* _WHAT THE TASK ASKS_: Find the line with "intros H Hs ? ? ? HL Hr." and the line with "(length (L ++ R) = 8%nat" in the entries below; output exactly those two lines, every line between them, and no others.

* _Stored items_:

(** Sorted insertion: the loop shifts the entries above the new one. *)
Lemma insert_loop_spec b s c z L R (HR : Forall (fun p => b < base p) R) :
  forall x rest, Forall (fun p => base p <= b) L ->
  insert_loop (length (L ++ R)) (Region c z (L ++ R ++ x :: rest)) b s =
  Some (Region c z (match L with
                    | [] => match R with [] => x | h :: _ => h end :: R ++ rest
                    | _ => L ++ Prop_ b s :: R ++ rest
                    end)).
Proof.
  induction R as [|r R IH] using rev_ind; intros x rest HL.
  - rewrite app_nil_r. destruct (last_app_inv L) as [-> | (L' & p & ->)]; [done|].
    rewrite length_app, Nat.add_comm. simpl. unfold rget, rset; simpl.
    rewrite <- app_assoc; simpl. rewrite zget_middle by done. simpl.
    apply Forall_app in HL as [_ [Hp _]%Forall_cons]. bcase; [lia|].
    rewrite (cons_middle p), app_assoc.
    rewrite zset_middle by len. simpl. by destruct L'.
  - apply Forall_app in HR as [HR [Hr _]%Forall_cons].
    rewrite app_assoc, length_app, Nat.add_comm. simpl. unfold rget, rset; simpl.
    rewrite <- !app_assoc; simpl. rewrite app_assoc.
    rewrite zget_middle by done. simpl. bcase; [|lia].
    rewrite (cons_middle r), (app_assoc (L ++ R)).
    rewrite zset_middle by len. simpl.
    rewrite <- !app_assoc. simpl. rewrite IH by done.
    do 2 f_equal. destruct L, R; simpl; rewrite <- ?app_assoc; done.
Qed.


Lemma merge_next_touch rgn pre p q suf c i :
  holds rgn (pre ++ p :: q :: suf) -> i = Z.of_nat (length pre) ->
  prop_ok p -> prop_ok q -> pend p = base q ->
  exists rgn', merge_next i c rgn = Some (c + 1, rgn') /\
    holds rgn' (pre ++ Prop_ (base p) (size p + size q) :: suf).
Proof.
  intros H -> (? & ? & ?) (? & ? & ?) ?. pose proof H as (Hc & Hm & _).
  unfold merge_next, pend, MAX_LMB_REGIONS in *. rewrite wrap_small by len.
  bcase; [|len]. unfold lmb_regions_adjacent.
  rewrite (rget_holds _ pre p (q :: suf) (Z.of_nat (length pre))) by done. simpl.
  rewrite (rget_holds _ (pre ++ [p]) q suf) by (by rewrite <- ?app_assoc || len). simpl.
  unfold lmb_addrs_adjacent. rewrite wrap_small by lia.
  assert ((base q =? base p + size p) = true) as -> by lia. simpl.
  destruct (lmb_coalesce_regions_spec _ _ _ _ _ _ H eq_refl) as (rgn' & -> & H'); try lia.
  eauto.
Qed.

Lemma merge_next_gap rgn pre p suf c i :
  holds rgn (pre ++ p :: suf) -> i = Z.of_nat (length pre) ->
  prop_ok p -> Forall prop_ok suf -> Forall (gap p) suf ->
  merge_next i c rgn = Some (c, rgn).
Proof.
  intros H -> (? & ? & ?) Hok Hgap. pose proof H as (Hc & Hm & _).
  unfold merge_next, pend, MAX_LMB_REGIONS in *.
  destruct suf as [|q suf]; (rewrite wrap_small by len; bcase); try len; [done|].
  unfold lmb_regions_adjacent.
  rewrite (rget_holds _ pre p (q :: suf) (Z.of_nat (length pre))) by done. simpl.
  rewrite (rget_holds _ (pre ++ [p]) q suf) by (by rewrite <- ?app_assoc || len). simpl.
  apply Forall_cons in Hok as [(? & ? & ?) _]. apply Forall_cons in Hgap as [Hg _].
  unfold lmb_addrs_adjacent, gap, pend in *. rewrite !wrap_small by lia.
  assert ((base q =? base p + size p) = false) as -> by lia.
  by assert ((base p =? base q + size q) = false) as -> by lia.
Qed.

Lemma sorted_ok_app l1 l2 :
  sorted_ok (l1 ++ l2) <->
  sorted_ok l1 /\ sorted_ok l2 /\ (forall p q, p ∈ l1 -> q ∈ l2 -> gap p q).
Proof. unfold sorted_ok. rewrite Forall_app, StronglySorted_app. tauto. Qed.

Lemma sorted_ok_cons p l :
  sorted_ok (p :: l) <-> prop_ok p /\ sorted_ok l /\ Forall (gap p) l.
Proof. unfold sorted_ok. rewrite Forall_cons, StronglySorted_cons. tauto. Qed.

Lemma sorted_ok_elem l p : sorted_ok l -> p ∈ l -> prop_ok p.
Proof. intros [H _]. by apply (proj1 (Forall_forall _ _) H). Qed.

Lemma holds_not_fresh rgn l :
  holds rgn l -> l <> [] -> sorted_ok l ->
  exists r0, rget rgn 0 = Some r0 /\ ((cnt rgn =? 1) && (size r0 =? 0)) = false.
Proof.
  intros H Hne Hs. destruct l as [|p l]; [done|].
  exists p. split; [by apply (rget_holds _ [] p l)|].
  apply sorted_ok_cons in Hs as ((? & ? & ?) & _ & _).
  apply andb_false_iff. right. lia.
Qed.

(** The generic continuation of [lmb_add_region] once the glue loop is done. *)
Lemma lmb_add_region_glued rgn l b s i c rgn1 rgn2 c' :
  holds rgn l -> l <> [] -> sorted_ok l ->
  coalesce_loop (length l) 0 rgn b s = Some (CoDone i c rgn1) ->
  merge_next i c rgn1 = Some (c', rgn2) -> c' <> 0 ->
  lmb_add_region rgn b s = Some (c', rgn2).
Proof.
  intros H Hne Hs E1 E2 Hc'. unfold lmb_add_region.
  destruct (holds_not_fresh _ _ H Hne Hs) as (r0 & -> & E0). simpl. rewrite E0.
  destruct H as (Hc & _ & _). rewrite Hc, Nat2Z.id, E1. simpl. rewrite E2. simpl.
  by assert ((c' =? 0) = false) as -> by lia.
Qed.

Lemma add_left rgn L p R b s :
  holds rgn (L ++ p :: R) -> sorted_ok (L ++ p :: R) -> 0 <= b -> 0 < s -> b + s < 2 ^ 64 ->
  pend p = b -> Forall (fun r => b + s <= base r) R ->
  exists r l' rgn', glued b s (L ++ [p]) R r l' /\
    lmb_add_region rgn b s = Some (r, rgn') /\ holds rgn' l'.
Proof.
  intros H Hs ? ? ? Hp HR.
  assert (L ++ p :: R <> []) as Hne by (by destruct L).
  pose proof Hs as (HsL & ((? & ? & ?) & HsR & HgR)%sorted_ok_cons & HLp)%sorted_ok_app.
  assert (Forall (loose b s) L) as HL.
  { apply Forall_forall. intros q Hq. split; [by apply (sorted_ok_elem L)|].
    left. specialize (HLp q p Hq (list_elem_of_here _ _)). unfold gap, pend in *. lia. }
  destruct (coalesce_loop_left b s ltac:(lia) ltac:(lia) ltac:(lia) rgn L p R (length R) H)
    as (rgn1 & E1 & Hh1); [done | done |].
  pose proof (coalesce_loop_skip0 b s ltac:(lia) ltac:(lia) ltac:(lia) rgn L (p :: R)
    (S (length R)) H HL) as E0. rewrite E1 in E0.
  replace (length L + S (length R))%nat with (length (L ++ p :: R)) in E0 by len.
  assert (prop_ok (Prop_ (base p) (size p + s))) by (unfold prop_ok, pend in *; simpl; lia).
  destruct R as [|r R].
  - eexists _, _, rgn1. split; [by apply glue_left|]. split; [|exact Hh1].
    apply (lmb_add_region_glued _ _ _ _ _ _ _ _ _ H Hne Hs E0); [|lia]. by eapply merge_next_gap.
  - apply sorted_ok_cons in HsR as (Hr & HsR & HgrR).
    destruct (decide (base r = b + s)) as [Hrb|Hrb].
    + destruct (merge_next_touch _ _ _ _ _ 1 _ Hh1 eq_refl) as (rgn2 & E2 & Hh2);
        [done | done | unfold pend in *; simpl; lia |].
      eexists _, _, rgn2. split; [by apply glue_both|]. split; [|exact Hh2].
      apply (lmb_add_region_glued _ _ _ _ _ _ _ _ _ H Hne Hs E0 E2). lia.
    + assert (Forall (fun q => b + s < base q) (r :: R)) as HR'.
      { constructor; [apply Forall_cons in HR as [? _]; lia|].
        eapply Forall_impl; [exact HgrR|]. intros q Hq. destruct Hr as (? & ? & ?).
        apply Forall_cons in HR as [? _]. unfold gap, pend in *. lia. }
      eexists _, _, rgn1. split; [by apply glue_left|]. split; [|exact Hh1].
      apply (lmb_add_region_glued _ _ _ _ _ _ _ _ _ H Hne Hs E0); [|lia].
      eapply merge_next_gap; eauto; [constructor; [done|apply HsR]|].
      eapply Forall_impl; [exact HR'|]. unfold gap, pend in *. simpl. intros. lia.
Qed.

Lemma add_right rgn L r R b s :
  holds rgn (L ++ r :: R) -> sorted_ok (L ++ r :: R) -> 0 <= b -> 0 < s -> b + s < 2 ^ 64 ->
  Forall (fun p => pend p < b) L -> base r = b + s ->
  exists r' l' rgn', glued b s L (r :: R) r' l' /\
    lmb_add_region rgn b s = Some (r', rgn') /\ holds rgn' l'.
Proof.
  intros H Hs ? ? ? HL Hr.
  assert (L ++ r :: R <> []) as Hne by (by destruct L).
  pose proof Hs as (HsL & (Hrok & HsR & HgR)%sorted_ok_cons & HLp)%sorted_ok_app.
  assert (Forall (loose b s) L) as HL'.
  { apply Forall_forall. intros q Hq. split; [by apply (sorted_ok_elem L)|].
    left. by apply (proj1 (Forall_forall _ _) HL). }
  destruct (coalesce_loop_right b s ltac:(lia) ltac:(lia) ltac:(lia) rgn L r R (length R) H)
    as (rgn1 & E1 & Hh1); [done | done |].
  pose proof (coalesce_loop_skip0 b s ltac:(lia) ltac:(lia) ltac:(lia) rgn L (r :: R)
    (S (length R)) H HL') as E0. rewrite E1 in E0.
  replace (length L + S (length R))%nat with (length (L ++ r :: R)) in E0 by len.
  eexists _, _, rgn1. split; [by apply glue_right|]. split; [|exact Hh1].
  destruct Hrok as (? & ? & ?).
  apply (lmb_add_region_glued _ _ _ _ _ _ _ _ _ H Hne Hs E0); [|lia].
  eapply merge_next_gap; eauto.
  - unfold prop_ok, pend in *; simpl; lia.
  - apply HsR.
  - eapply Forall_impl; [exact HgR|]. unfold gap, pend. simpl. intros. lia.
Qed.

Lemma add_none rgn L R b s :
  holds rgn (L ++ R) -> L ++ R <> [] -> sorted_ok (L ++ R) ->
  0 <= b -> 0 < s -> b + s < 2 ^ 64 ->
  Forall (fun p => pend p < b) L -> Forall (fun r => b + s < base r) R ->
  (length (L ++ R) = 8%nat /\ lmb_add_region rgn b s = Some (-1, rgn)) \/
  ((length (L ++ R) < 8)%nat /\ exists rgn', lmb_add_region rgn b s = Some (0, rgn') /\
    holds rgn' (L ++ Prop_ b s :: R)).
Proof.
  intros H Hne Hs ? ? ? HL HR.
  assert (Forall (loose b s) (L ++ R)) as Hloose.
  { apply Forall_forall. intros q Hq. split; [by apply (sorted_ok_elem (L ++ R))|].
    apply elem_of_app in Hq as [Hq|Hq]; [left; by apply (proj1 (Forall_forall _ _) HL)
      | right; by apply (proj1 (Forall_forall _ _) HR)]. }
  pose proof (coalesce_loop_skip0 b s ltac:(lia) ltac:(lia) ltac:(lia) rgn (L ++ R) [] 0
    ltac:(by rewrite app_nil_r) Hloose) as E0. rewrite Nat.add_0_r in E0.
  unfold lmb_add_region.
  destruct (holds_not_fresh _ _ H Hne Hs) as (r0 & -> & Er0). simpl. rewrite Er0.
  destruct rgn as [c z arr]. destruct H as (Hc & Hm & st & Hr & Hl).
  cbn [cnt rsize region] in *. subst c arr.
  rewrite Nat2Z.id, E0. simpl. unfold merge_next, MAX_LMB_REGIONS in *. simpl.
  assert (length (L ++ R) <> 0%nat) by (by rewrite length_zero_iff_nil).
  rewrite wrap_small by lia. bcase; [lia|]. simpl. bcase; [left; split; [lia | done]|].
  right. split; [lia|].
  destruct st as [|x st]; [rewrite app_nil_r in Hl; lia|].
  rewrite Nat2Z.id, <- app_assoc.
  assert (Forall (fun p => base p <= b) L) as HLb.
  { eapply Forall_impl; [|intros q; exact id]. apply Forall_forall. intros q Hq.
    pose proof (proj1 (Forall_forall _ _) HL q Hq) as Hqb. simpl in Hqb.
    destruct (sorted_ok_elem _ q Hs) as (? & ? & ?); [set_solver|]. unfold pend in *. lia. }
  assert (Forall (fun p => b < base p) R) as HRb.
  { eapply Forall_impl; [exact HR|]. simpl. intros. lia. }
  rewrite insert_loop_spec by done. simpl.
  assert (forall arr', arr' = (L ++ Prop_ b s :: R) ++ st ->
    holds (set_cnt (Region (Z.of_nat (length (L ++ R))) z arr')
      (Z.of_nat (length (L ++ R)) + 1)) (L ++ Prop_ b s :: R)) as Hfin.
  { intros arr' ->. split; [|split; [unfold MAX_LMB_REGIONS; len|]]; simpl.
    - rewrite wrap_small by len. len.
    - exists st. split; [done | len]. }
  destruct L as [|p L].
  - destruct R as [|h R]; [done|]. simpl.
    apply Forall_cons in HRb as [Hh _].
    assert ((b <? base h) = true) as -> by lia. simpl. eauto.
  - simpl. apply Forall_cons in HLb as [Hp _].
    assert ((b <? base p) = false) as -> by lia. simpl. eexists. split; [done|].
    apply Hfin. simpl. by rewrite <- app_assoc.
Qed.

* _YOUR SOLUTION_:
  intros H Hs ? ? ? HL Hr.
  assert (L ++ r :: R <> []) as Hne by (by destruct L).
  pose proof Hs as (HsL & (Hrok & HsR & HgR)%sorted_ok_cons & HLp)%sorted_ok_app.
  assert (Forall (loose b s) L) as HL'.
  { apply Forall_forall. intros q Hq. split; [by apply (sorted_ok_elem L)|].
    left. by apply (proj1 (Forall_forall _ _) HL). }
  destruct (coalesce_loop_right b s ltac:(lia) ltac:(lia) ltac:(lia) rgn L r R (length R) H)
    as (rgn1 & E1 & Hh1); [done | done |].
  pose proof (coalesce_loop_skip0 b s ltac:(lia) ltac:(lia) ltac:(lia) rgn L (r :: R)
    (S (length R)) H HL') as E0. rewrite E1 in E0.
  replace (length L + S (length R))%nat with (length (L ++ r :: R)) in E0 by len.
  eexists _, _, rgn1. split; [by apply glue_right|]. split; [|exact Hh1].
  destruct Hrok as (? & ? & ?).
  apply (lmb_add_region_glued _ _ _ _ _ _ _ _ _ H Hne Hs E0); [|lia].
  eapply merge_next_gap; eauto.
  - unfold prop_ok, pend in *; simpl; lia.
  - apply HsR.
  - eapply Forall_impl; [exact HgR|]. unfold gap, pend. simpl. intros. lia.
Qed.

Lemma add_none rgn L R b s :
  holds rgn (L ++ R) -> L ++ R <> [] -> sorted_ok (L ++ R) ->
  0 <= b -> 0 < s -> b + s < 2 ^ 64 ->
  Forall (fun p => pend p < b) L -> Forall (fun r => b + s < base r) R ->
  (length (L ++ R) = 8%nat /\ lmb_add_region rgn b s = Some (-1, rgn)) \/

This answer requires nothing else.